Data entries:
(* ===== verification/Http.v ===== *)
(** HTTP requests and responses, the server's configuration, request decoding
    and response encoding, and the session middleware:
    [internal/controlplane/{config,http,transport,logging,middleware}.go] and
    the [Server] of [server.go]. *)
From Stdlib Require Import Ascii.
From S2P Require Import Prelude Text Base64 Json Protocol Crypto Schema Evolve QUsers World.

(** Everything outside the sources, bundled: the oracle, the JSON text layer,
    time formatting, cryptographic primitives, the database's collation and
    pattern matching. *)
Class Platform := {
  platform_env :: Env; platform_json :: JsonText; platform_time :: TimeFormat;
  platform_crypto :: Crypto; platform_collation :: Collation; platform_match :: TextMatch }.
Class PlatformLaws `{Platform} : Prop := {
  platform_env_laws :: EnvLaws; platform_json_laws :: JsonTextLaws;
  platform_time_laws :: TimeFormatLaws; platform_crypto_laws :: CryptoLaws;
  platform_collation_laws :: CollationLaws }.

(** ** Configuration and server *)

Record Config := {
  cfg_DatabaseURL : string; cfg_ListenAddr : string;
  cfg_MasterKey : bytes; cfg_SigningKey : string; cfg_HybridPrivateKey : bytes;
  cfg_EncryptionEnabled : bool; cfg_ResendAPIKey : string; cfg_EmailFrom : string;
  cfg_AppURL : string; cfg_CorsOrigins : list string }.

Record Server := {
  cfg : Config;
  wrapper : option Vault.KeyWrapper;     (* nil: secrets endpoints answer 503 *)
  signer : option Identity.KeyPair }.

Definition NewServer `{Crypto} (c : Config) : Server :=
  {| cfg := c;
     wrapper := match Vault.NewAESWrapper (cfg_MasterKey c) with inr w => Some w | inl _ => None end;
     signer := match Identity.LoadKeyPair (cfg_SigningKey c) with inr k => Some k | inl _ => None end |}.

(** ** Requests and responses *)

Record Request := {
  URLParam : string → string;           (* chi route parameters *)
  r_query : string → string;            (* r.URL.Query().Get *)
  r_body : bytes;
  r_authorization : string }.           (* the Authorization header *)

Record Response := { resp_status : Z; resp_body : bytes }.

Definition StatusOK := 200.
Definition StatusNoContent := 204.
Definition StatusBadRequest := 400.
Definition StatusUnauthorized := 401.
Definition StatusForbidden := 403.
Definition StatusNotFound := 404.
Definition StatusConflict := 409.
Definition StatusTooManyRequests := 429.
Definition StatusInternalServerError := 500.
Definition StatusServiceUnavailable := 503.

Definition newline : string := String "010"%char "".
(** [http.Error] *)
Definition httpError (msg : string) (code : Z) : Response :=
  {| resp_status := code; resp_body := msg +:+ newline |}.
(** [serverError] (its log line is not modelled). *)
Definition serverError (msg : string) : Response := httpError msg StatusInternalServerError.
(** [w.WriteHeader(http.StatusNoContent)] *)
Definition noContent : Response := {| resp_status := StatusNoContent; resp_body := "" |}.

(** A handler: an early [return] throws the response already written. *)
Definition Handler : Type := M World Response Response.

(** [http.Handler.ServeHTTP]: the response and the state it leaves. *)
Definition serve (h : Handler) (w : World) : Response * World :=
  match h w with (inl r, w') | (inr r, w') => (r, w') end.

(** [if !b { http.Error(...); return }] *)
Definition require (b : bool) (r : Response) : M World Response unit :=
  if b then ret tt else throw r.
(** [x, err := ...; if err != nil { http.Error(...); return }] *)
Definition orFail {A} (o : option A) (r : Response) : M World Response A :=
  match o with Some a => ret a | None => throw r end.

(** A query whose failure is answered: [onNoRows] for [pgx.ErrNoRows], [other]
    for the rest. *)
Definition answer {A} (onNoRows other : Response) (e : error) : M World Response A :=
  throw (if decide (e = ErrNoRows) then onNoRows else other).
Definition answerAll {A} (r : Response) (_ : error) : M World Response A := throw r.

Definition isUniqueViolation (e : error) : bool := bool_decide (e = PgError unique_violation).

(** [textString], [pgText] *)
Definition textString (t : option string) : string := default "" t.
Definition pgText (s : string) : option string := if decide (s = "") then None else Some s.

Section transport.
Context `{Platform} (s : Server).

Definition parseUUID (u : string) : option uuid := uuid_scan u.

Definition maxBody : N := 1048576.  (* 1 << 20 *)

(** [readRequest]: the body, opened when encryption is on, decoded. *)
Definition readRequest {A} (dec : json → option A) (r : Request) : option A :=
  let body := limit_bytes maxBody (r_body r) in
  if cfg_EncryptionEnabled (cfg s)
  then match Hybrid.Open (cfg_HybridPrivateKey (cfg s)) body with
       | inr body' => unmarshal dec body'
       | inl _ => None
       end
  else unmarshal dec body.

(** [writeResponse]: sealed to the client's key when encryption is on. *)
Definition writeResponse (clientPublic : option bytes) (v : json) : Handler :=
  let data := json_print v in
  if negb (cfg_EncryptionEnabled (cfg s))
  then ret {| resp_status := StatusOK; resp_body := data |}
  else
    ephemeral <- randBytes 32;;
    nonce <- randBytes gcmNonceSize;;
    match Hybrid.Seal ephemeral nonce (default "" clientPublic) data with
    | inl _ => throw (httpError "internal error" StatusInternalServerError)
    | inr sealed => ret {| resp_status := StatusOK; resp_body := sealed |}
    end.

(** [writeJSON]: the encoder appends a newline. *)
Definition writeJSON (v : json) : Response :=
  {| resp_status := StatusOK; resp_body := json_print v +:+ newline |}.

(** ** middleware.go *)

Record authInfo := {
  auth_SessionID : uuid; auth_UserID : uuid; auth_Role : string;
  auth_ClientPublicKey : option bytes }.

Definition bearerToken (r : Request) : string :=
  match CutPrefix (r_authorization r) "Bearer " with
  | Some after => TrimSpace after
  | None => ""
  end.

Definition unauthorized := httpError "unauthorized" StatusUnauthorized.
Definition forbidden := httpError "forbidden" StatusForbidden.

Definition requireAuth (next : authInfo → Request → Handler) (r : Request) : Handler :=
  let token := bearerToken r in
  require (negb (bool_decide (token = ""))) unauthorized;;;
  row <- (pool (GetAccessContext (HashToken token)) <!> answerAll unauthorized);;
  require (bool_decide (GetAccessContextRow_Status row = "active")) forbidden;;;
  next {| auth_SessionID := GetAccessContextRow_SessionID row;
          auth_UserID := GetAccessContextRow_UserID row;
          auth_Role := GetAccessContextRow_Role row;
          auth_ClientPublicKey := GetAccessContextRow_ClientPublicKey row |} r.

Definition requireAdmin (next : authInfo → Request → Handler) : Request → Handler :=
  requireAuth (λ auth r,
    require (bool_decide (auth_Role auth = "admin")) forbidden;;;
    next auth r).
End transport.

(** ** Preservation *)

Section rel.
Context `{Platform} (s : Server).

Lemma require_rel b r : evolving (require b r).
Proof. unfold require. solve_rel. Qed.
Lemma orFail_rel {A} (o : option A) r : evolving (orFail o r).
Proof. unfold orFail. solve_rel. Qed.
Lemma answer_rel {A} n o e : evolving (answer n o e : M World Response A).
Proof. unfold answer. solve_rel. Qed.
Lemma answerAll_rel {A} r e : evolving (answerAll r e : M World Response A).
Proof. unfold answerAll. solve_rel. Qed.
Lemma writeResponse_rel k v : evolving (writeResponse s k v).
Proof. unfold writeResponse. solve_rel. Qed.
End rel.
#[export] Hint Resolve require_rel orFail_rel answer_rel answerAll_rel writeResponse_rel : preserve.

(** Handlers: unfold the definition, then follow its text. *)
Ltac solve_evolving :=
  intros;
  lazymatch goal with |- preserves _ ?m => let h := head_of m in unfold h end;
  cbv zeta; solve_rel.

---

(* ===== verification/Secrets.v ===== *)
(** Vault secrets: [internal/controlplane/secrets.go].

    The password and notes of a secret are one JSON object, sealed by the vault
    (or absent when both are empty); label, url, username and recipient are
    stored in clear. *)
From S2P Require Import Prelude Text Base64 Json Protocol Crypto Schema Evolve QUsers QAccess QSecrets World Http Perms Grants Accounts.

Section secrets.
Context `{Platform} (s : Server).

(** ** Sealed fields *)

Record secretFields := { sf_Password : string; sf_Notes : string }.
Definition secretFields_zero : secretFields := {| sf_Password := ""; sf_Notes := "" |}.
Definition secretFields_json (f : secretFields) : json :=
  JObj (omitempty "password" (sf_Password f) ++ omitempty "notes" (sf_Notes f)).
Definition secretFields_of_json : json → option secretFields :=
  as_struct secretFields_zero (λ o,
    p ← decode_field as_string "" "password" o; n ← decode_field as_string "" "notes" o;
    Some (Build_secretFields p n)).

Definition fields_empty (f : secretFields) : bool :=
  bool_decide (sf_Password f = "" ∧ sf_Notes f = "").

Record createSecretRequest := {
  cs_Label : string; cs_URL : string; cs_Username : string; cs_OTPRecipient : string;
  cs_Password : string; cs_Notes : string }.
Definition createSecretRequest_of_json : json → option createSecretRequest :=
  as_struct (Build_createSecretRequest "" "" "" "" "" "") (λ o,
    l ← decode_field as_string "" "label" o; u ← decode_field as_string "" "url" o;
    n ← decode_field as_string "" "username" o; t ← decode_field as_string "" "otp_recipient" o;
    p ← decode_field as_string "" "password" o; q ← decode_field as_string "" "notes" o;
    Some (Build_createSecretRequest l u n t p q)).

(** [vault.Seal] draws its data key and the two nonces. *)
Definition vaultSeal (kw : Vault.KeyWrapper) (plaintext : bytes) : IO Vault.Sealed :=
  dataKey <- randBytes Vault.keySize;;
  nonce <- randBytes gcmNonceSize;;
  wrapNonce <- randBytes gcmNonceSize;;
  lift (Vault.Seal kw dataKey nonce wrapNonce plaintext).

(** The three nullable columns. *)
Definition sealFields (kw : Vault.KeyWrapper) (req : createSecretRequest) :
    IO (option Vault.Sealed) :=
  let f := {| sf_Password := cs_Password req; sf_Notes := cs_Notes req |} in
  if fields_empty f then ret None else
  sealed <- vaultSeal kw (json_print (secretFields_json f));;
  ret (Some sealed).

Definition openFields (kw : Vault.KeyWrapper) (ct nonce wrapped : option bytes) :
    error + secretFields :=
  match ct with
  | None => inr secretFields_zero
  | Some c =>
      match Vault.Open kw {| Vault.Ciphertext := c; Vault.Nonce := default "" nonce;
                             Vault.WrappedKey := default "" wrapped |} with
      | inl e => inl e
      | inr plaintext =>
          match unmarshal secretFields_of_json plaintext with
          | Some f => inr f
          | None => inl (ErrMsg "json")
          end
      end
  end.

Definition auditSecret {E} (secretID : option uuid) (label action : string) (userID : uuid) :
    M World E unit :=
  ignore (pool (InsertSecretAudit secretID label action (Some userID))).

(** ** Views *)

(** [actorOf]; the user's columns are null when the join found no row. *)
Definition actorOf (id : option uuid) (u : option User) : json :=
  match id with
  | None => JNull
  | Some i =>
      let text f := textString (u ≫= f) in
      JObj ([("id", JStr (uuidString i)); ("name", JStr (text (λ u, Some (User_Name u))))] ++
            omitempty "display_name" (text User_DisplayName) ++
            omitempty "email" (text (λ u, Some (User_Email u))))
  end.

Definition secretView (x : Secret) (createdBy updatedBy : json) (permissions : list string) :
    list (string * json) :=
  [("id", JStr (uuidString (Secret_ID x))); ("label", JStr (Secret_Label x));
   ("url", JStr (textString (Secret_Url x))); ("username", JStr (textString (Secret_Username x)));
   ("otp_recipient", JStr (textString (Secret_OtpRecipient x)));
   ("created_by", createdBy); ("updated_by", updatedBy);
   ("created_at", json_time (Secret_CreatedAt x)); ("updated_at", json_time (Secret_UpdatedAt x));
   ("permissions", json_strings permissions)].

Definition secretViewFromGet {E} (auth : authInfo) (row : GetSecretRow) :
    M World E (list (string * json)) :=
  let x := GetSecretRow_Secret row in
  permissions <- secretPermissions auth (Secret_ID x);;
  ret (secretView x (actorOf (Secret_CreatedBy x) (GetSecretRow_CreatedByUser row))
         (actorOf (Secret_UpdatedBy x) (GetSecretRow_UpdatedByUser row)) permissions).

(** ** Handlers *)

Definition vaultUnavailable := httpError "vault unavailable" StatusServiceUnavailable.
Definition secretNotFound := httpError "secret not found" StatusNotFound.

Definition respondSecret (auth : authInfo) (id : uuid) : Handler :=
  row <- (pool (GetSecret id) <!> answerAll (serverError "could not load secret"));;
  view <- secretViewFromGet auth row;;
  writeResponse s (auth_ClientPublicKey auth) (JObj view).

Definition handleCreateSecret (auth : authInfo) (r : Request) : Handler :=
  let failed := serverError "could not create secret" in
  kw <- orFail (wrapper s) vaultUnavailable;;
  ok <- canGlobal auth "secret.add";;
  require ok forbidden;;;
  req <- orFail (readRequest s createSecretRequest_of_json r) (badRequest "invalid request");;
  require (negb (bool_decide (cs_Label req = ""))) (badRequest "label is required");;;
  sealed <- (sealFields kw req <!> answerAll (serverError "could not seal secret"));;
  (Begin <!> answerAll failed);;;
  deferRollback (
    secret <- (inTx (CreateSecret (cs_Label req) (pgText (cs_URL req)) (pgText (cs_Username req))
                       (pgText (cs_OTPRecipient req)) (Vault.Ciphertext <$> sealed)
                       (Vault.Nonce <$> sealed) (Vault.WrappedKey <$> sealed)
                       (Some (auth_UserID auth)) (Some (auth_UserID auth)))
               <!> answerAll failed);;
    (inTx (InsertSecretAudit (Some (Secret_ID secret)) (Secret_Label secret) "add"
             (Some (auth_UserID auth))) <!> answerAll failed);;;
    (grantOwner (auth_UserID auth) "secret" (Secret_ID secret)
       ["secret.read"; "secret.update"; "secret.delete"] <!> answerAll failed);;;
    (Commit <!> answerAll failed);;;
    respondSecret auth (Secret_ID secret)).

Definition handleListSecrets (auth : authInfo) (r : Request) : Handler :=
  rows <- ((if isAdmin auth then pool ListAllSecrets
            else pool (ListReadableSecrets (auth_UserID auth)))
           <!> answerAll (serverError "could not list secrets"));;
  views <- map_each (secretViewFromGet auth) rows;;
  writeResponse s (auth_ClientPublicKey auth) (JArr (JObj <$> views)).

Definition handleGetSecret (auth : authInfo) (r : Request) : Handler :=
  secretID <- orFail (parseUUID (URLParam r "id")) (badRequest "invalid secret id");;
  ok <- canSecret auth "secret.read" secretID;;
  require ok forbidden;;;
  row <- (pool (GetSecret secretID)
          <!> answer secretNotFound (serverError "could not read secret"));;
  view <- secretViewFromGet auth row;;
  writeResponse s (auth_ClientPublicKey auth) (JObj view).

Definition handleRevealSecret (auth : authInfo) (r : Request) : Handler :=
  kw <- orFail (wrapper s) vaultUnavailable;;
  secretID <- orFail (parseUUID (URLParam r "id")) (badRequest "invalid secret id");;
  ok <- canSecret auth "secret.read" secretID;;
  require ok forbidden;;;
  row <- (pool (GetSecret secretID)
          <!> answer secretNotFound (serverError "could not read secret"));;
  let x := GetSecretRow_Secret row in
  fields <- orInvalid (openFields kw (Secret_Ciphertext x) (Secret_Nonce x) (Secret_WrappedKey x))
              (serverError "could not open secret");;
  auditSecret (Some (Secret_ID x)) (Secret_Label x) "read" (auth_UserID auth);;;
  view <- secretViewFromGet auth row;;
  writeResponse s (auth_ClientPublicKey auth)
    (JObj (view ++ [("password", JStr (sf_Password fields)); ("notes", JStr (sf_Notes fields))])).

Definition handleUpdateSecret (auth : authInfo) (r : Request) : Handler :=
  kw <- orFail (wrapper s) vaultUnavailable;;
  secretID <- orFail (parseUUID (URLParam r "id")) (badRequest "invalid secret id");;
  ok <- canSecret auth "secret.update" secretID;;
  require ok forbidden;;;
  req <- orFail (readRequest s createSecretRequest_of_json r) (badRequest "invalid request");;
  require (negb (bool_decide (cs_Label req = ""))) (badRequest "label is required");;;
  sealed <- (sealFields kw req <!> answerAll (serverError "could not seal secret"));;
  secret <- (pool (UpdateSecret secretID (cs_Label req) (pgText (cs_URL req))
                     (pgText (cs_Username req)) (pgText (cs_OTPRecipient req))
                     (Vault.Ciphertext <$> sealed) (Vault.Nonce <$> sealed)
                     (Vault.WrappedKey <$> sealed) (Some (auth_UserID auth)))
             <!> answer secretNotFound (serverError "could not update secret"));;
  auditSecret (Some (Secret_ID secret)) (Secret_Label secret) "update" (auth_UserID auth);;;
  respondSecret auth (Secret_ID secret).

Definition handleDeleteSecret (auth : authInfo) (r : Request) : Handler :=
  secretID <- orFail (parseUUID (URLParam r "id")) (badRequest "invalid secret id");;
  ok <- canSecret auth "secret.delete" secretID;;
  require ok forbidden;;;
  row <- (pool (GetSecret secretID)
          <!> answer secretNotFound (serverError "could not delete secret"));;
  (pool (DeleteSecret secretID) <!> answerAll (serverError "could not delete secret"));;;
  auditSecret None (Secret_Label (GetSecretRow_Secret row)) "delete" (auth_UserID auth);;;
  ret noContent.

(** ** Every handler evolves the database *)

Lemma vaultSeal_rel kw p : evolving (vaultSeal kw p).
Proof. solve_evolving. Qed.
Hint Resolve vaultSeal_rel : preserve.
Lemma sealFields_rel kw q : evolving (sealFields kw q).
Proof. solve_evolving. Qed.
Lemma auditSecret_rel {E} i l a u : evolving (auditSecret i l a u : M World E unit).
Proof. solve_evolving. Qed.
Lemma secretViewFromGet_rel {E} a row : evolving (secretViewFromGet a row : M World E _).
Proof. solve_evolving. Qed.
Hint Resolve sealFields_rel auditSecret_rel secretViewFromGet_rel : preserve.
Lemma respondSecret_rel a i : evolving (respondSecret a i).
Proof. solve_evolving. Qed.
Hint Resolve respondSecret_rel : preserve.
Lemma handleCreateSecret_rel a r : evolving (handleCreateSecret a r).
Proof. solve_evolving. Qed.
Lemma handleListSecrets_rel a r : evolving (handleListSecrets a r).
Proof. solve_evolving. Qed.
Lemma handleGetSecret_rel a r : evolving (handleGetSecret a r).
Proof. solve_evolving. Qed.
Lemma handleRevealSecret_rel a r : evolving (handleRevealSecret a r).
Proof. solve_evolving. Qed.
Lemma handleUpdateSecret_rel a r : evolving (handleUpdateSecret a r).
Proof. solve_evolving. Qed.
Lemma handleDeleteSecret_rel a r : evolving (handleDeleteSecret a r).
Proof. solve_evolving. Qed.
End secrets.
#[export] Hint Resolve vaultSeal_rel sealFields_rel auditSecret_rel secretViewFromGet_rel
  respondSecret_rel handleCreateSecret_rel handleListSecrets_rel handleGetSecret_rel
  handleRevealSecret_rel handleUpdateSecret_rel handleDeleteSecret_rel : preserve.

• **Requirement**
The output should be exactly the lines above from the line containing "auth_Role := GetAccessContextRow_Role" to the line containing "requireAuth (λ auth", inclusive, with no other lines.

• **Exercise response**
          auth_Role := GetAccessContextRow_Role row;
          auth_ClientPublicKey := GetAccessContextRow_ClientPublicKey row |} r.

Definition requireAdmin (next : authInfo → Request → Handler) : Request → Handler :=
  requireAuth (λ auth r,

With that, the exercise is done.